La espectacularización, tan necesaria para poner en escena las cuestiones que se busca debatir, también es un arma de doble filo. Obliga a condensar, a reducir, a ignorar adrede los matices y a concentrarse en lo más básico. De esta manera se termina defendiendo necesariamente una versión limitada y fácilmente atacable de lo que en realidad se quiere decir. Al final también termina generando costumbre, convierte la ruptura en un formato (como pasa en “Quince millones de méritos”, el famoso episodio de Black Mirror).

¿Está todo perdido entonces? Quizás no. La misma realidad que aquieta las discontinuidades también las empuja, las hace emerger periódicamente. Que la masiva Marcha Federal Universitaria que tanto impactó en los primeros meses del gobierno de Javier Milei haya fracasado en su objetivo de revertir el programa de ajuste sobre el sector, o que las subsiguientes protestas (incluido el paro del lunes) hayan tenido una visibilidad mucho menor, no quiere decir que el tema esté enterrado ni que no sea una fuente de conflicto, un conflicto que, como tantos otros, se escenifica con regularidad, invade cada tanto la conciencia pública, y que cuando no lo hace no desaparece sino que sigue estando ahí.

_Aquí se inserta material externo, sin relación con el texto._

Lemma hex_loop_acc data ostr : hex_loop data ostr = ostr +:+ hex_loop data "".
Proof.
  revert ostr. induction data as [|b data IH]; intros ostr; cbn.
  - by rewrite string_app_nil_r.
  - rewrite IH, (IH ("" +:+ _)). by rewrite string_app_assoc.
Qed.

Lemma hex_loop_cons b data :
  hex_loop (b :: data) "" = put_hex 2 "0" (byte_to_Z b) +:+ hex_loop data "".
Proof. cbn. apply hex_loop_acc. Qed.

Lemma hex_loop_app a b :
  hex_loop (a ++ b) "" = hex_loop a "" +:+ hex_loop b "".
Proof.
  induction a as [|x a IH]; [done|].
  rewrite <- app_comm_cons, !hex_loop_cons, IH. by rewrite string_app_assoc.
Qed.

Lemma hex_loop_step b s :
  ∃ hi lo, hex_loop (b :: s) "" = String hi (String lo (hex_loop s ""))
           ∧ hex_value hi = Some (byte_to_Z b / 16)
           ∧ hex_value lo = Some (byte_to_Z b mod 16).
Proof.
  destruct (put_hex_byte b) as (hi & lo & Hb & Hhi & Hlo).
  exists hi, lo. by rewrite hex_loop_cons, Hb.
Qed.

Lemma byte_of_to_Z b : byte_of_Z (byte_to_Z b) = b.
Proof. by destruct b. Qed.

Lemma byte_to_Z_inj a b : byte_to_Z a = byte_to_Z b -> a = b.
Proof. intros H. by rewrite <- (byte_of_to_Z a), H, byte_of_to_Z. Qed.

Lemma unhex_hex_loop s : unhex (hex_loop s "") = Some s.
Proof.
  induction s as [|b s IH]; [done|].
  destruct (hex_loop_step b s) as (hi & lo & -> & Hhi & Hlo).
  cbn [unhex]. rewrite Hhi, Hlo. cbn. rewrite IH. cbn.
  f_equal. f_equal. rewrite <- (byte_of_to_Z b) at 3. f_equal.
  pose proof (Z.div_mod (byte_to_Z b) 16). lia.
Qed.

Lemma hex_loop_prefix p : ∀ s rest,
  hex_loop s "" = hex_loop p "" +:+ rest -> p `prefix_of` s.
Proof.
  induction p as [|b p IH]; intros s rest H; [apply prefix_nil|].
  destruct (hex_loop_step b p) as (hi & lo & Hb & Hhi & Hlo).
  rewrite Hb in H. destruct s as [|a s]; [done|].
  destruct (hex_loop_step a s) as (hi' & lo' & Ha & Hhi' & Hlo').
  rewrite Ha, !string_app_cons in H. injection H as -> -> H.
  assert (a = b) as ->.
  { apply byte_to_Z_inj. rewrite Hhi in Hhi'. rewrite Hlo in Hlo'.
    pose proof (Z.div_mod (byte_to_Z a) 16).
    pose proof (Z.div_mod (byte_to_Z b) 16).
    simplify_eq. lia. }
  apply prefix_cons. by eapply IH.
Qed.

Lemma memcmp_prefix p : ∀ s,
  (length p ≤ length s)%nat ->
  ∃ r, memcmp s p (length p) = Some r ∧ (r = 0 ↔ p `prefix_of` s).
Proof.
  induction p as [|b p IH]; intros s Hlen.
  - exists 0. split; [reflexivity|].
    split; [intros _; apply prefix_nil|reflexivity].
  - destruct s as [|a s]; [cbn in Hlen; lia|]. cbn in Hlen.
    cbn [length memcmp].
    destruct (decide (byte_to_Z a = byte_to_Z b)) as [Hab|Hab].
    + apply byte_to_Z_inj in Hab as ->.
      destruct (IH s) as (r & -> & Hr); [lia|]. exists r. split; [done|].
      rewrite Hr. split; [apply prefix_cons|apply prefix_cons_inv_2].
    + eexists. split; [done|]. split; [lia|].
      intros Hp. apply prefix_cons_inv_1 in Hp. congruence.
Qed.

Lemma starts_with_spec s p :
  ∃ b, starts_with s p = Some b ∧ (b = true ↔ p `prefix_of` s).
Proof.
  unfold starts_with.
  destruct (decide (length p ≤ length s)%nat) as [Hlen|Hlen].
  - destruct (memcmp_prefix p s Hlen) as (r & -> & Hr). cbn.
    eexists. split; [done|]. by rewrite bool_decide_eq_true.
  - exists false. split; [done|]. split; [done|].
    intros Hp. apply prefix_length in Hp. lia.
Qed.

Lemma starts_with_true s p : starts_with s p = Some true ↔ p `prefix_of` s.
Proof.
  destruct (starts_with_spec s p) as (b & -> & Hb). rewrite <- Hb.
  split; congruence.
Qed.

(** X18: [hex] of a slice of fewer than 2^32 bytes returns a string of
    exactly two characters per byte, each of them one of
    [0123456789abcdef]. *)
Theorem hex_two_digits_per_byte s :
  Z.of_nat (length s) < 2 ^ 32 ->
  ∃ out, hex s = Some out
    ∧ String.length out = (2 * length s)%nat
    ∧ Forall (fun c => is_Some (hex_value c))
             (String.list_ascii_of_string out).
Proof.
  intros Hlen. unfold hex. rewrite decide_True by done.
  eexists. split; [done|]. clear Hlen.
  induction s as [|b s [IH1 IH2]]; [by split|].
  destruct (hex_loop_step b s) as (hi & lo & -> & Hhi & Hlo).
  cbn [String.length String.list_ascii_of_string length]. split; [lia|].
  repeat constructor; by eauto.
Qed.

(** X19: [hex] loses nothing: reading its result back, two digits per
    byte with the first digit the high half, gives the bytes of the
    slice. *)
Theorem hex_round_trip s out : hex s = Some out -> unhex out = Some s.
Proof.
  unfold hex. destruct (decide _); [|done]. intros [= <-].
  apply unhex_hex_loop.
Qed.

(** X20: [hex] goes through concatenation: the hex string of two slices
    laid end to end (fewer than 2^32 bytes together) is the hex string of
    the first followed by that of the second. *)
Theorem hex_app a b :
  Z.of_nat (length (a ++ b)) < 2 ^ 32 ->
  ∃ oa ob, hex a = Some oa ∧ hex b = Some ob
           ∧ hex (a ++ b) = Some (oa +:+ ob).
Proof.
  intros Hlen. unfold hex. rewrite length_app in Hlen |- *.
  rewrite !decide_True by lia.
  eexists _, _. split; [done|]. split; [done|]. by rewrite hex_loop_app.
Qed.

(** X21: [starts_with] always gives an answer without reading past the
    end of either slice, and the answer is true exactly when the slice
    is the prefix followed by some (possibly no) further bytes; so the
    empty prefix always matches and a longer one never does. *)
Theorem starts_with_prefix s p :
  ∃ b, starts_with s p = Some b ∧ (b = true ↔ ∃ rest, s = p ++ rest).
Proof. apply starts_with_spec. Qed.

(** X22: [starts_with] is transitive: a prefix of a prefix of a slice is
    a prefix of the slice. *)
Theorem starts_with_trans s p q :
  starts_with s p = Some true -> starts_with p q = Some true ->
  starts_with s q = Some true.
Proof.
  rewrite !starts_with_true. intros H1 H2. by etrans.
Qed.

(** X23: [hex] and [starts_with] agree: one slice starts with another
    exactly when its hex string starts with the other's hex string. *)
Theorem starts_with_hex s p hs hp :
  hex s = Some hs -> hex p = Some hp ->
  starts_with s p = Some true ↔ ∃ rest, hs = hp +:+ rest.
Proof.
  unfold hex. destruct (decide _); [|done]. destruct (decide _); [|done].
  intros [= <-] [= <-]. rewrite starts_with_true. split.
  - intros [rest ->]. exists (hex_loop rest ""). apply hex_loop_app.
  - intros [rest H]. by eapply hex_loop_prefix.
Qed.

(** ** Concrete runs *)

Ltac unfold_run :=
  unfold run, step, complete, read_completion, call, push_request,
    handle_resolve, handle_connect, handle_write,
    response_handler_actor, wait_for_connect;
  cbn [response_handler_actor_n wait_for_connect_n length Nat.add];
  unfold response_handler_actor_body;
  unfold write_next_request, close, set_value, set_exception, pop_front,
    buffer_at0, cv_wait_for;
  unfold promise_set, promise_destroy, others_ran, spec_encode_header;
  unfold is_connected, is_closed;
  unfold mbind, mret, M_bind, M_ret, get_broker, get_world, modify_broker,
    emit, submit, throw, undefined, exhausted.

Ltac sim :=
  repeat first
    [ progress cbn
    | rewrite lookup_insert_eq
    | case_bool_decide; try congruence
    | case_decide; try congruence; try lia ].

Lemma run_app v enc tr1 tr2 w :
  run v enc (tr1 ++ tr2) w
  = match run v enc tr1 w with Some w1 => run v enc tr2 w1 | None => None end.
Proof.
  revert w. induction tr1 as [|e tr1 IH]; intros w; cbn; [done|].
  destruct (step v enc e w) as [[]|]; auto.
Qed.

(** One request whose write fails takes a quiet broker to a quiet broker
    with the counter advanced. *)
Lemma quiet_cycle c w :
  quiet c w ->
  ∃ w', run 0 spec_encode_header [EvCall 18 []; EvRun 0; EvWrite 0 104 0] w
        = Some w'
        ∧ quiet (wrap_int32 (c + 1)) w'.
Proof.
  intros (Hc & Hq & Hp & Hn & Hid). destruct w as [b s p o]. destruct b.
  cbn in *. subst. unfold_run. sim.
  eexists. split; [done|]. by repeat split.
Qed.

Lemma quiet_advance k :
  0 <= k -> ∀ c w, in_int32 c -> c + k <= int32_max -> quiet c w ->
  ∃ tr w', run 0 spec_encode_header tr w = Some w' ∧ quiet (c + k) w'.
Proof.
  intros Hk. pattern k. apply natlike_ind; [| |done].
  - intros c w _ _ Hq. exists [], w. split; [done|]. by rewrite Z.add_0_r.
  - clear k Hk. intros k Hk IH c w Hc Hmax Hq.
    destruct (quiet_cycle c w Hq) as (w1 & Hrun1 & Hq1).
    rewrite wrap_int32_id in Hq1
      by (unfold in_int32, int32_min, int32_max in *; lia).
    destruct (IH (c + 1) w1) as (tr & w2 & Hrun2 & Hq2); [..|done|].
    { unfold in_int32, int32_min, int32_max in *; lia. }
    { lia. }
    exists ([EvCall 18 []; EvRun 0; EvWrite 0 104 0] ++ tr), w2.
    rewrite run_app, Hrun1. split; [done|].
    by replace (c + Z.succ k) with (c + 1 + k) by lia.
Qed.

Lemma connect_quiet :
  ∃ w, run 0 spec_encode_header connect_trace (World_new "kafka1" 9092 "c1")
       = Some w ∧ quiet 1 w.
Proof. eexists. split; [vm_compute; reflexivity|]. by repeat split. Qed.

Lemma wrap_pair c w :
  quiet c w ->
  ∃ w', run 0 spec_encode_header
            [EvCall 18 []; EvRun 0; EvCall 18 []; EvRun 1] w = Some w'
        ∧ ids w' = [c; wrap_int32 (c + 1)].
Proof.
  intros (Hc & Hq & Hp & Hn & Hid). destruct w as [b s p o]. destruct b.
  cbn in *. subst. unfold_run. sim.
  eexists. split; [done|]. done.
Qed.

(** After 2^31 - 2 requests have come and gone the counter is INT32_MAX;
    two more requests leave the queue holding INT32_MAX, INT32_MIN. *)
Lemma ids_decrease_at_wrap :
  ¬ (∀ w, reachable 0 spec_encode_header "kafka1" 9092 "c1" w ->
          strictly_increasing (ids w)).
Proof.
  intros Hall.
  destruct connect_quiet as (w0 & Hrun0 & Hq0).
  destruct (quiet_advance (int32_max - 1) ltac:(by compute) 1 w0)
    as (tr & w1 & Hrun1 & Hq1); [by compute|by compute|done|].
  replace (1 + (int32_max - 1)) with int32_max in Hq1 by lia.
  destruct (wrap_pair _ _ Hq1) as (w2 & Hrun2 & Hids).
  assert (reachable 0 spec_encode_header "kafka1" 9092 "c1" w2) as Hreach.
  { eexists (connect_trace ++ tr ++ _).
    rewrite run_app, Hrun0, run_app, Hrun1. exact Hrun2. }
  specialize (Hall _ Hreach 0%nat 1%nat int32_max (wrap_int32 (int32_max + 1))).
  rewrite Hids in Hall. specialize (Hall ltac:(lia) eq_refl eq_refl).
  by compute in Hall.
Qed.
(** * Backlink tree of vscode-markdown-notes

    A shallow embedding of [src/BacklinksTreeDataProvider.ts]: the grouping of
    a flat list of locations into one node per file ([locationListToTree]),
    the tree items built from them ([BacklinkItem]) and the query that the
    editor sends ([getChildren]).

    Conventions of the embedding.
    - A JavaScript string is a [string]; one character stands for one UTF-16
      code unit (code units below 256), and the relational operators on
      strings compare code unit by code unit, as [String.compare] does.
    - Line and column numbers are [nat]: [vscode.Position] rejects negative
      numbers when it is constructed.
    - An abrupt completion ([throw]) is a value of [Completion]; an
      asynchronous call is described by the completion with which its promise
      settles, and the order in which promises settle is given by the host. *)

From Stdlib Require Import Ascii String ZArith.
From stdpp Require Import base list strings sorting pretty.

Open Scope string_scope.
Open Scope list_scope.

(** ** JavaScript run time: completions, strings, arrays *)

Inductive Error :=
| TypeError (reading : string)  (* a property read on [undefined] *)
| HostError (reason : string).  (* a failure reported by the editor *)

Inductive Completion (A : Type) :=
| Normal (a : A)
| Throw (e : Error).
Arguments Normal {A} a.
Arguments Throw {A} e.

#[global] Instance Completion_ret : MRet Completion := fun A a => Normal a.
#[global] Instance Completion_bind : MBind Completion := fun A B k c =>
  match c with
  | Normal a => k a
  | Throw e => Throw e
  end.

(** [a < b] on two strings. *)
Definition string_lt (a b : string) : bool :=
  match String.compare a b with Lt => true | _ => false end.

(** [Array.prototype.sort(comparefn)]: the sort is stable, and with a
    consistent comparison function every stable sort returns the same array;
    insertion from the right is the executable form chosen here.  An element
    is placed before the first element that it does not exceed. *)
Fixpoint sort_insert {A} (comparefn : A -> A -> Z) (x : A) (l : list A) : list A :=
  match l with
  | [] => [x]
  | y :: l' =>
      if (comparefn x y <=? 0)%Z then x :: y :: l'
      else y :: sort_insert comparefn x l'
  end.

Fixpoint Array_sort {A} (comparefn : A -> A -> Z) (l : list A) : list A :=
  match l with
  | [] => []
  | x :: l' => sort_insert comparefn x (Array_sort comparefn l')
  end.

(** ** The editor's data types *)

Module vscode.
Record Position := mkPosition { line : nat; character : nat }.
Record Range := mkRange { start : Position; end_ : Position }.
Record Uri := mkUri { fsPath : string }.
Record Location := mkLocation { uri : Uri; range : Range }.
Record TextDocument := mkTextDocument { document_uri : Uri; getText : string }.
Record TextEditor := mkTextEditor { document : TextDocument }.
Inductive TreeItemCollapsibleState := None_ | Collapsed | Expanded.
End vscode.
Import vscode.

#[global] Instance Position_eq_dec : EqDecision Position.
Proof. solve_decision. Defined.
#[global] Instance Range_eq_dec : EqDecision Range.
Proof. solve_decision. Defined.
#[global] Instance Uri_eq_dec : EqDecision Uri.
Proof. solve_decision. Defined.
#[global] Instance Location_eq_dec : EqDecision Location.
Proof. solve_decision. Defined.

(** ** Node's [path.basename] (POSIX flavour)

    The scan runs from the end of the path: trailing separators are skipped,
    then characters are kept up to the next separator. *)
Module path.
Definition is_sep (c : ascii) : bool := Ascii.eqb c "/"%char.

Fixpoint skip_seps (l : list ascii) : list ascii :=
    match l with
    | c :: l' => if is_sep c then skip_seps l' else l
    | [] => []
    end.

Fixpoint until_sep (l : list ascii) : list ascii :=
    match l with
    | c :: l' => if is_sep c then [] else c :: until_sep l'
    | [] => []
    end.

Definition basename (p : string) : string :=
    string_of_list_ascii
      (rev (until_sep (skip_seps (rev (list_ascii_of_string p))))).
End path.

(** ** Grouping: [locationListToTree] *)

Record FileWithLocations := mkFWL {
  file : string;
  locations : list Location;
}.

(** The field [locations] of a [FileWithLocations], under a name that stays
    in reach where a tree item has a field [locations] of its own. *)
Definition FileWithLocations_locations : FileWithLocations -> list Location :=
  locations.

#[global] Instance FileWithLocations_eq_dec : EqDecision FileWithLocations.
Proof. solve_decision. Defined.

(** The object [m].  Its own properties are kept in creation order; a read
    of a name that is not an own property goes to [Object.prototype]. *)
Definition Obj := list (string * FileWithLocations).

Definition ObjectPrototype_names : list string :=
  [ "constructor"; "__defineGetter__"; "__defineSetter__"; "hasOwnProperty";
    "__lookupGetter__"; "__lookupSetter__"; "isPrototypeOf";
    "propertyIsEnumerable"; "toString"; "valueOf"; "__proto__";
    "toLocaleString" ].

Inductive Value :=
| Undefined
| Own (fwl : FileWithLocations)
| Inherited.   (* a function or object of [Object.prototype]: truthy, and
                  without a [locations] property *)

Fixpoint getOwn (m : Obj) (f : string) : option FileWithLocations :=
  match m with
  | [] => None
  | (k, v) :: m' => if String.eqb k f then Some v else getOwn m' f
  end.

(** [m[f]] *)
Definition get (m : Obj) (f : string) : Value :=
  match getOwn m f with
  | Some fwl => Own fwl
  | None => if bool_decide (f ∈ ObjectPrototype_names) then Inherited else Undefined
  end.

(** [m[f] = v]: an own property keeps its place, a new one goes last. *)
Fixpoint set (m : Obj) (f : string) (v : FileWithLocations) : Obj :=
  match m with
  | [] => [(f, v)]
  | (k, w) :: m' => if String.eqb k f then (k, v) :: m' else (k, w) :: set m' f v
  end.
(** * Personal-assistant bot: intent detection, dispatch and deferred work

    A shallow embedding of the decision logic of the Telegram personal
    assistant (src/ai_handler.py, src/email_service.py,
    src/reminder_service.py, src/calendar_handler.py,
    src/handlers/ai_chat.py, src/handlers/scheduled_tasks.py) together with
    the properties its specification states about it.

    Conventions of the embedding:
    - Python [str] values are [string]s of ASCII characters;
    - the wall clock ([datetime.now]) is an explicit argument of every
      function that reads it;
    - a raised exception is a value of type [exn] in the [Raise] branch of
      [result];
    - collaborators (SMTP, Telegram, the calendar API, the text oracle) are
      explicit arguments that give the outcome of each call. *)

From Stdlib Require Import ZArith Lia List Bool Ascii String.
From Stdlib Require Import Sorting.Sorted.
From stdpp Require Import gmap strings.
Import ListNotations.

Local Open Scope string_scope.
Local Open Scope bool_scope.

(** ** Python text primitives *)

Module Text.

(** [str.lower] on ASCII text: only [A]..[Z] change. *)
Definition lower_char (c : ascii) : ascii :=
  let n := nat_of_ascii c in
  if (65 <=? n)%nat && (n <=? 90)%nat then ascii_of_nat (n + 32) else c.
(** A folder of 130 files is checked in batches of 60, 60 and 10, and the
    250 remote files that are not in it are deleted in batches of 100,
    100 and 50. *)
Example batches_of_a_large_folder :
  let final := snd (runSync noStrings (allComplete 130 250) (settings true skip) 20
                      initialState) in
  batchSizes (trace final) = [60; 60; 10]%nat /\
  deleteSizes (trace final) = [100; 100; 50]%nat /\
  stage (progress final) = done /\
  skipped (progress final) = 130 /\
  remoteDeleted (progress final) = 250.
Proof. vm_compute. repeat split. Qed.

End RequestsOnScenarios.

(* ------------------------------------------------------------------ *)
(** ** What a computation leaves of the progress *)

Lemma sameView_refl {T : Type} (view : SyncProgress -> T) (st : MState) :
  sameView view st st.
Proof. reflexivity. Qed.

Lemma sameView_trans {T : Type} (view : SyncProgress -> T) (a b c : MState) :
  sameView view a b -> sameView view b c -> sameView view a c.
Proof. unfold sameView. congruence. Qed.

Lemma sameView_tick {T : Type} (view : SyncProgress -> T) (ev : Event) (st : MState) :
  sameView view st (tick ev st).
Proof. reflexivity. Qed.

Lemma sameView_patch {T : Type} (view : SyncProgress -> T)
  (f : SyncProgress -> SyncProgress) :
  (forall p, view (f p) = view p) -> keeps (sameView view) (setSyncProgress f).
Proof. intros H st. apply H. Qed.

Lemma keeps_tryCatch {A : Type} (R : MState -> MState -> Prop) (body : M A)
  (handler : string -> M A) :
  (forall a b c, R a b -> R b c -> R a c) ->
  keeps R body -> (forall message, keeps R (handler message)) ->
  keeps R (tryCatch body handler).
Proof.
  intros Htrans Hbody Hhandler st. unfold tryCatch. specialize (Hbody st).
  destruct (body st) as [[a|message|] st1]; simpl in *; try exact Hbody.
  exact (Htrans _ _ _ Hbody (Hhandler message st1)).
Qed.

Ltac kept_step :=
  first
    [ solve [auto with steps]
    | progress cbv zeta
    | apply (keeps_ret _ (sameView_refl _))
    | apply (keeps_throw _ (sameView_refl _))
    | apply (keeps_diverge _ (sameView_refl _))
    | apply (keeps_interact _ (sameView_tick _))
    | apply (keeps_interactOutcome _ (sameView_tick _))
    | apply sameView_patch; solve [intros ?; reflexivity | auto]
    | intros ?; apply sameView_refl
    | match goal with
      | |- keeps _ (bind _ _) =>
          apply (keeps_bind _ (sameView_trans _)); [|intros ?]
      | |- keeps _ (tryFinally _ _) =>
          apply (keeps_tryFinally _ (sameView_trans _))
      | |- keeps _ (tryCatch _ _) =>
          apply (keeps_tryCatch _ _ _ (sameView_trans _)); [|intros ?]
      | |- keeps _ (if ?b then _ else _) => destruct b
      | |- keeps _ (match ?x with _ => _ end) => destruct x
      end ].

Ltac kept_auto := repeat kept_step.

El gobierno de Milei recurre, por supuesto, a estrategias que buscan afirmar la tendencia, es decir a acallar, a limar, a enterrar este y otros reclamos. Pero estas estrategias varían a lo largo del tiempo porque también la magia del gobierno se desgasta, también el aura renovadora y rupturista de Milei ha ido envejeciendo con los meses. A aquella primera marcha el Presidente respondió con una alusión a las “lágrimas de zurdo”, poniendo en un plato de la balanza el capital simbólico de las universidades públicas, sus docentes y alumnos, y en el otro, el suyo propio y el del proyecto libertario. Ahora esa estrategia ya no le da tanto rédito. Por lo tanto el gobierno (y más precisamente Sandra Pettovello, ministra de Capital Humano) pasó directamente a otra página más recorrida del manual, que indica que para desactivar una protesta es conveniente entregar una pequeña parte de lo que se reclama. En este caso, un aumento salarial bastante magro a los docentes y no docentes. Una concesión de circunstancias.

Esto, que sin duda es un éxito de la lucha universitaria (que claramente obligó al gobierno a ceder), también marca un límite a lo factible y, en ese movimiento, obliga a una continuidad del reclamo, a una repetición periódica. Porque un aumento del 7% no resuelve nada, y porque no hay razón para que la puja se detenga ahí. Es como un paso de danza que se hace para que se detenga el movimiento actual y comience el siguiente.

Con menos estrépito que aquella primera marcha, con menos arrogancia por parte del gobierno, haciendo menos olas en la conciencia popular, volvió a escenificarse el conflicto y ahora quedará latente una vez más. Son eclosiones de un fuego que no se apaga, que continúa en forma de brasa, listo para convertirse en llama en cualquier momento.